*** Opening of Task data ***

(** The RAM table with the memory that may be used. *)
Definition boot_lmb (w : world) : option lmb :=
  mem_start ← getenv_bootm_low (env w);
  mem_size ← getenv_bootm_size (env w) (bi_memsize w);
  Some (lmb_add (lmb_init zero_table zero_table) mem_start mem_size).1.

Definition bootm_start (w : world) (argv : list (list Z)) : option (Z * world) :=
  v ← getenv_yesno (env w) (str "verify");
  l ← boot_lmb w;
  let i := mk_images 0 (replicate 64 0) false (fits zero_images) (os_ zero_images) 0 0 0 v 0 l in
  '(rc, i) ← start_image (ram w) (load_addr w) argv i;
  Some (rc, set_images i w).

(** ** Starting the system *)

(** [disable_interrupts] returns 0 whether they were on or not. *)
Definition disable_interrupts (w : world) : world * Z := (set_interrupts false w, 0).
Definition enable_interrupts (w : world) : world := set_interrupts true w.

Definition do_reset (w : world) : outcome := Jumps CONFIG_SYS_RESET_ADDR (disable_interrupts w).1.

(** The entry point of the image is not used. *)
Definition do_bootm_linux (flag : Z) (w : world) : outcome := Jumps 0x100 w.

(** [boot_os]: six words, only the one of Linux is set; nothing is relocated. *)
Definition boot_os_size : Z := IH_OS_LINUX + 1.

Definition boot_fn (flag : Z) (w : world) : outcome :=
  let i := os (os_ (images w)) in
  if i =? IH_OS_LINUX then do_bootm_linux flag w
  else if i <? boot_os_size then Jumps 0 w
  else Wild i w.

Definition reserve_os (load_end : Z) (w : world) : world :=
  let i := images w in
  set_images (set_lmb (lmb_reserve (lmb_ i) (load_ (os_ i)) (u32 (load_end - load_ (os_ i)))).1 i) w.

(** ** Sub-commands *)

Definition cmd_bootm_sub : list (list Z * Z) :=
  [(str "start", BOOTM_STATE_START); (str "loados", BOOTM_STATE_LOADOS); (str "bdt", BOOTM_STATE_OS_BD_T);
   (str "cmdline", BOOTM_STATE_OS_CMDLINE); (str "prep", BOOTM_STATE_OS_PREP); (str "go", BOOTM_STATE_OS_GO)].

(** The state in the [cmd] field of the entry found. *)
Definition find_sub_state (name : list Z) : option Z :=
  c ← find_cmd_tbl name (map (fun e => mk_cmd e.1 0 1 false) cmd_bootm_sub);
  snd <$> List.find (fun e => bool_decide (e.1 = c_name c)) cmd_bootm_sub.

*** Close of Task data ***

Instructions to follow>
Retype exactly, and only, the lines from the line holding "if i =? IH_OS_LINUX" through the last line of the data; both of those lines count.

Expected answer>
  if i =? IH_OS_LINUX then do_bootm_linux flag w
  else if i <? boot_os_size then Jumps 0 w
  else Wild i w.

Definition reserve_os (load_end : Z) (w : world) : world :=
  let i := images w in
  set_images (set_lmb (lmb_reserve (lmb_ i) (load_ (os_ i)) (u32 (load_end - load_ (os_ i)))).1 i) w.

(** ** Sub-commands *)

Definition cmd_bootm_sub : list (list Z * Z) :=
  [(str "start", BOOTM_STATE_START); (str "loados", BOOTM_STATE_LOADOS); (str "bdt", BOOTM_STATE_OS_BD_T);
   (str "cmdline", BOOTM_STATE_OS_CMDLINE); (str "prep", BOOTM_STATE_OS_PREP); (str "go", BOOTM_STATE_OS_GO)].

(** The state in the [cmd] field of the entry found. *)
Definition find_sub_state (name : list Z) : option Z :=
  c ← find_cmd_tbl name (map (fun e => mk_cmd e.1 0 1 false) cmd_bootm_sub);
  snd <$> List.find (fun e => bool_decide (e.1 = c_name c)) cmd_bootm_sub.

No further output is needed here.